I understand your frustration, since my kids like to watch things on their phones, and iPads…

I know, iPads and cell phones — it’s bizarre, it’s really bizarre. How can you see a movie that was intended for a 40-foot screen… Movies have always been larger than life, and now, suddenly, technology has made them smaller than life. It’s just insulting and shocking to me, that a lot of my movies are played on iPads and computers.

Are you surprised by how popular your films like Young Frankenstein continue to be, even with younger audiences?
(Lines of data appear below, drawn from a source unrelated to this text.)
(* ===== verification/ProjectorSpec.v ===== *)
(** * The projector's contract

    The projection of a valid run's events: it never finds the run ambiguous,
    its collections are ordered and say one thing each, it does not depend on
    the order events were read in, it invents nothing, and an attempt that only
    its own session writes about tells, with its steps, all the history says. *)

From Stdlib Require Import Sorting.Sorted Sorting.Permutation.
From S2P Require Import Prelude JsString JsMap JsSort Json Model Codec CodecProps History Validator ValidatorRun Demo ValidatorTables ValidatorSound ValidatorReport ReadTypes Projector.

Local Open Scope Z_scope.

(** ** One attempt, one session *)

(** What an event does to the state of attempt [id]. *)
Definition attempt_event (id : str) (o : option AttemptState) (e : Event) : option AttemptState :=
  let env := e_env e in
  let on k (f : AttemptState → AttemptState) := if str_eqb k id then f <$> o else o in
  match e_payload e with
  | AttemptStarted p => if str_eqb (as_attemptId p) id then Some (new_attempt env p) else o
  | AttemptFinished p => on (af_attemptId p) (λ a, a <| at_finished := Some (env, p) |>)
  | StepStarted p => on (st_attemptId p) (start_step env p)
  | StepFinished p => on (sp_attemptId p) (finish_step env p)
  | AttachmentAdded p => on (aa_attemptId p) (λ a, a <| at_attachments ::= λ l, l ++ [reference env p] |>)
  | _ => o
  end.

(** What it does to the state of session [sid]. *)
Definition session_event (sid : str) (o : option SessionState) (e : Event) : option SessionState :=
  let env := e_env e in
  let on (f : SessionState → SessionState) := if str_eqb (sessionId env) sid then f <$> o else o in
  match e_payload e with
  | SessionStarted p =>
      if str_eqb (sessionId env) sid
      then Some {| ss_env := env; ss_started := p; ss_finished := None; ss_executionIds := [] |} else o
  | SessionFinished p => on (λ x, x <| ss_finished := Some (env, p) |>)
  | AttemptStarted p => on (λ x, x <| ss_executionIds ::= λ ids, sadd ids (t_executionId (as_test p)) |>)
  | _ => o
  end.

Lemma str_eqb_decide {A} a b (x y : A) : (if str_eqb a b then x else y) = if decide (a = b) then x else y.
Proof. unfold str_eqb. by case_bool_decide; case_decide. Qed.

Lemma project_event_attempt e s id :
  mget (pj_attempts (project_event e s)) id = attempt_event id (mget (pj_attempts s) id) e.
Proof.
  unfold project_event, attempt_event. destruct (e_payload e); simpl; try done;
    rewrite str_eqb_decide, ?mget_mupd, ?mget_mset; done.
Qed.

Lemma project_event_session e s sid :
  mget (pj_sessions (project_event e s)) sid = session_event sid (mget (pj_sessions s) sid) e.
Proof.
  unfold project_event, session_event. destruct (e_payload e); simpl; try done;
    rewrite str_eqb_decide, ?mget_mupd, ?mget_mset; done.
Qed.

Lemma project_event_NoDup e s :
  NoDup (mkeys (pj_attempts s)) → NoDup (mkeys (pj_sessions s)) →
  NoDup (mkeys (pj_attempts (project_event e s))) ∧ NoDup (mkeys (pj_sessions (project_event e s))).
Proof. intros. unfold project_event. destruct (e_payload e); simpl; auto with qe. Qed.

Lemma project_events_snoc es e : project_events (es ++ [e]) = project_event e (project_events es).
Proof. unfold project_events. by rewrite foldl_app. Qed.

(** The state of an attempt or a session is the fold of its own events. *)
Lemma project_events_attempt es id :
  mget (pj_attempts (project_events es)) id = foldl (attempt_event id) None es.
Proof.
  induction es as [|e es IH] using rev_ind; [done|].
  by rewrite project_events_snoc, project_event_attempt, IH, foldl_app.
Qed.

Lemma project_events_session es sid :
  mget (pj_sessions (project_events es)) sid = foldl (session_event sid) None es.
Proof.
  induction es as [|e es IH] using rev_ind; [done|].
  by rewrite project_events_snoc, project_event_session, IH, foldl_app.
Qed.

Lemma project_events_NoDup es :
  NoDup (mkeys (pj_attempts (project_events es))) ∧ NoDup (mkeys (pj_sessions (project_events es))).
Proof.
  induction es as [|e es [IH1 IH2]] using rev_ind; [split; constructor|].
  rewrite project_events_snoc. by apply project_event_NoDup.
Qed.

Lemma project_events_runId es :
  pj_runId (project_events es) = match es with e :: _ => Some (runId (e_env e)) | [] => None end.
Proof.
  induction es as [|e es IH] using rev_ind; [done|]. rewrite project_events_snoc.
  assert (∀ s, pj_runId (project_event e s) = Some (default (runId (e_env e)) (pj_runId s))) as ->.
  { intros s. unfold project_event. by destruct (e_payload e). }
  rewrite IH. by destruct es.
Qed.

(** An attempt's state begins with its start event, a session's with its own. *)
Definition begins (id : str) (es : list Event) (a : AttemptState) : Prop :=
  {| e_env := at_env a; e_payload := AttemptStarted (at_started a) |} ∈ es ∧ as_attemptId (at_started a) = id.

Lemma attempt_event_begins id es a : foldl (attempt_event id) None es = Some a → begins id es a.
Proof.
  revert a. induction es as [|e es IH] using rev_ind; intros a; [done|].
  rewrite foldl_app. simpl. destruct (foldl _ None es) as [a0|] eqn:E.
  - specialize (IH a0 eq_refl). unfold begins in *. destruct IH as [Hin Hid].
    destruct e as [env pl]. unfold attempt_event. cbn [e_env e_payload].
    destruct pl; try (intros [= <-]; set_solver);
      destruct (str_eqb _ id) eqn:K; simpl; intros [= <-]; try set_solver.
    + apply str_eqb_eq in K. set_solver.
    + unfold finish_step. destruct (mget _ _); simpl; set_solver.
  - destruct e as [env pl]. unfold attempt_event. cbn [e_env e_payload].
    destruct pl; try done; destruct (str_eqb _ id) eqn:K; try done.
    intros [= <-]. apply str_eqb_eq in K. unfold begins. simpl. set_solver.
Qed.

Lemma session_event_begins sid es x :
  foldl (session_event sid) None es = Some x →
  {| e_env := ss_env x; e_payload := SessionStarted (ss_started x) |} ∈ es ∧ sessionId (ss_env x) = sid.
Proof.
  revert x. induction es as [|e es IH] using rev_ind; intros x; [done|].
  rewrite foldl_app. simpl. destruct (foldl _ None es) as [x0|] eqn:E.
  - specialize (IH x0 eq_refl). destruct IH as [Hin Hid].
    destruct e as [env pl]. unfold session_event. cbn [e_env e_payload].
    destruct pl; try (intros [= <-]; set_solver);
      destruct (str_eqb _ sid) eqn:K; simpl; intros [= <-]; try set_solver.
    apply str_eqb_eq in K. set_solver.
  - destruct e as [env pl]. unfold session_event. cbn [e_env e_payload].
    destruct pl; try done; destruct (str_eqb _ sid) eqn:K; try done.
    intros [= <-]. apply str_eqb_eq in K. simpl. set_solver.
Qed.

Lemma attempt_event_keeps id o e : is_Some o → is_Some (attempt_event id o e).
Proof. intros [a ->]. unfold attempt_event. destruct (e_payload e); simpl; try case_match; eauto. Qed.
Lemma session_event_keeps sid o e : is_Some o → is_Some (session_event sid o e).
Proof. intros [a ->]. unfold session_event. destruct (e_payload e); simpl; try case_match; eauto. Qed.

Lemma foldl_is_Some {A B} (f : option A → B → option A) l o :
  (∀ o e, is_Some o → is_Some (f o e)) → is_Some o → is_Some (foldl f o l).
Proof. intros Hf. revert o. induction l as [|x l IH]; simpl; auto. Qed.

Lemma attempt_present es id env p :
  {| e_env := env; e_payload := AttemptStarted p |} ∈ es → as_attemptId p = id →
  is_Some (foldl (attempt_event id) None es).
Proof.
  intros (l1 & l2 & ->)%list_elem_of_split <-. rewrite foldl_app. simpl.
  apply foldl_is_Some; [apply attempt_event_keeps|]. unfold attempt_event at 1. simpl.
  rewrite str_eqb_refl. eauto.
Qed.

Lemma session_present es sid env p :
  {| e_env := env; e_payload := SessionStarted p |} ∈ es → sessionId env = sid →
  is_Some (foldl (session_event sid) None es).
Proof.
  intros (l1 & l2 & ->)%list_elem_of_split <-. rewrite foldl_app. simpl.
  apply foldl_is_Some; [apply session_event_keeps|]. unfold session_event at 1. simpl.
  rewrite str_eqb_refl. eauto.
Qed.

(** ** Attempts of a valid history *)

Lemma started_attempt h env p :
  valid_history h → Known {| e_env := env; e_payload := AttemptStarted p |} ∈ h →
  att_started h (as_attemptId p) = Some (env, p).
Proof.
  induction 1 as [|h e Hv IH (_ & _ & Hp)]; [by intros ?%elem_of_nil|].
  rewrite att_started_snoc. intros [Hin| <-%list_elem_of_singleton]%elem_of_app.
  - by rewrite IH.
  - destruct Hp as (-> & _). simpl. by rewrite str_eqb_refl.
Qed.

Lemma started_session h env p :
  valid_history h → Known {| e_env := env; e_payload := SessionStarted p |} ∈ h →
  sess_started h (sessionId env) = Some p.
Proof.
  induction 1 as [|h e Hv IH (_ & Hs & _)]; [by intros ?%elem_of_nil|].
  rewrite sess_started_snoc. intros [Hin| <-%list_elem_of_singleton]%elem_of_app.
  - by rewrite IH.
  - destruct Hs as (Hs & _). simpl in Hs. rewrite Hs. simpl. by rewrite str_eqb_refl.
Qed.

Lemma att_started_elem h id env p :
  att_started h id = Some (env, p) →
  Known {| e_env := env; e_payload := AttemptStarted p |} ∈ h ∧ as_attemptId p = id.
Proof.
  intros H. split; [|by eapply att_started_id].
  apply find_map_Some in H as (e & He & Hf).
  destruct e as [[env' []]|]; simpl in Hf; try done. destruct (str_eqb _ _); [|done]. by simplify_eq.
Qed.

Lemma sess_started_elem h sid p :
  sess_started h sid = Some p →
  ∃ env, Known {| e_env := env; e_payload := SessionStarted p |} ∈ h ∧ sessionId env = sid.
Proof.
  intros (e & He & Hf)%find_map_Some.
  destruct e as [[env' []]|]; simpl in Hf; try done. destruct (str_eqb _ _) eqn:E; [|done].
  apply str_eqb_eq in E. simplify_eq. eauto.
Qed.

Lemma runner_name_stable h e sid :
  is_Some (sess_started h sid) → runner_name (h ++ [e]) sid = runner_name h sid.
Proof. intros [p Hp]. unfold runner_name. by rewrite sess_started_snoc, Hp. Qed.

(** Every attempt agrees with the first attempt of its execution on history identity and runner. *)
Lemma execution_agrees h id env p :
  valid_history h → att_started h id = Some (env, p) →
  ∃ env0 p0, exec_first h (t_executionId (as_test p)) = Some (env0, p0) ∧
    is_Some (sess_started h (sessionId env0)) ∧
    t_historicalId (as_test p0) = t_historicalId (as_test p) ∧
    t_historicalIdStability (as_test p0) = t_historicalIdStability (as_test p) ∧
    runner_name h (sessionId env0) = runner_name h (sessionId env).
Proof.
  intros Hv. revert id env p. induction Hv as [|h e Hv IH Ha]; intros id env p; [done|].
  rewrite att_started_snoc. destruct (att_started h id) as [[env1 p1]|] eqn:E; simpl.
  - intros [= -> ->]. destruct (IH _ _ _ E) as (env0 & p0 & H1 & H2 & H3 & H4 & H5).
    exists env0, p0. rewrite exec_first_snoc, H1, sess_started_snoc, or_else_is_Some.
    rewrite !runner_name_stable by eauto using valid_attempt_session. auto 7.
  - pose proof (allowed_session h e Ha) as Hse. destruct Ha as (_ & Hs & Hp).
    destruct e as [[envx []]|]; simpl; try done. destruct (str_eqb _ id) eqn:K; [|done].
    intros [= -> ->]. rewrite exec_first_snoc. destruct Hp as (_ & _ & _ & Hx).
    destruct Hs as [Hst _].
    destruct (exec_first h _) as [[env0 p0]|] eqn:Ef; simpl.
    + exists env0, p0. destruct (Hx _ _ eq_refl) as (H3 & H4 & H5).
      apply find_map_Some in Ef as (e0 & He0 & Hf0).
      assert (is_Some (sess_started h (sessionId env0))) as H0.
      { destruct e0 as [[envy []]|]; simpl in Hf0; try done.
        destruct (str_eqb (t_executionId _) _); [|done]. simplify_eq.
        eapply valid_attempt_session, started_attempt; done. }
      rewrite sess_started_snoc, or_else_is_Some, !runner_name_stable by done. auto 7.
    + exists env, p. rewrite str_eqb_refl. auto.
Qed.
I don’t get it! They should have been gone with the wind, they should have just gone away. But I don’t know — the kids seem to like my sense of humor. And they still buy Young Frankenstein.

Seeing a movie like Young Frankenstein with an audience is also a big part of the experience.

Exactly. An audience of 1,000 people, laughing. I was at Radio City Music Hall last Thursday with Blazing Saddles. Roughly 6,000 people, all laughing together. There are some lines… Like when Slim Pickens rides up to the toll booth in the middle of the desert, and they can easily ride around it, there’s 1,000 square miles of nothing on either side, and he says, “Somebody’s gotta go back and get a s**tload of dimes,” that’s 6,000 people exploding in a laugh! It can blow you right off the stage! It’s amazing. And I love it.

It doesn’t have to be 6,000 people. But if I can have 500 to 600 people together watching one of my comedies, then I’m a happy camper. It’s a communal experience. Movie comedies are meant for a bunch of people to laugh together.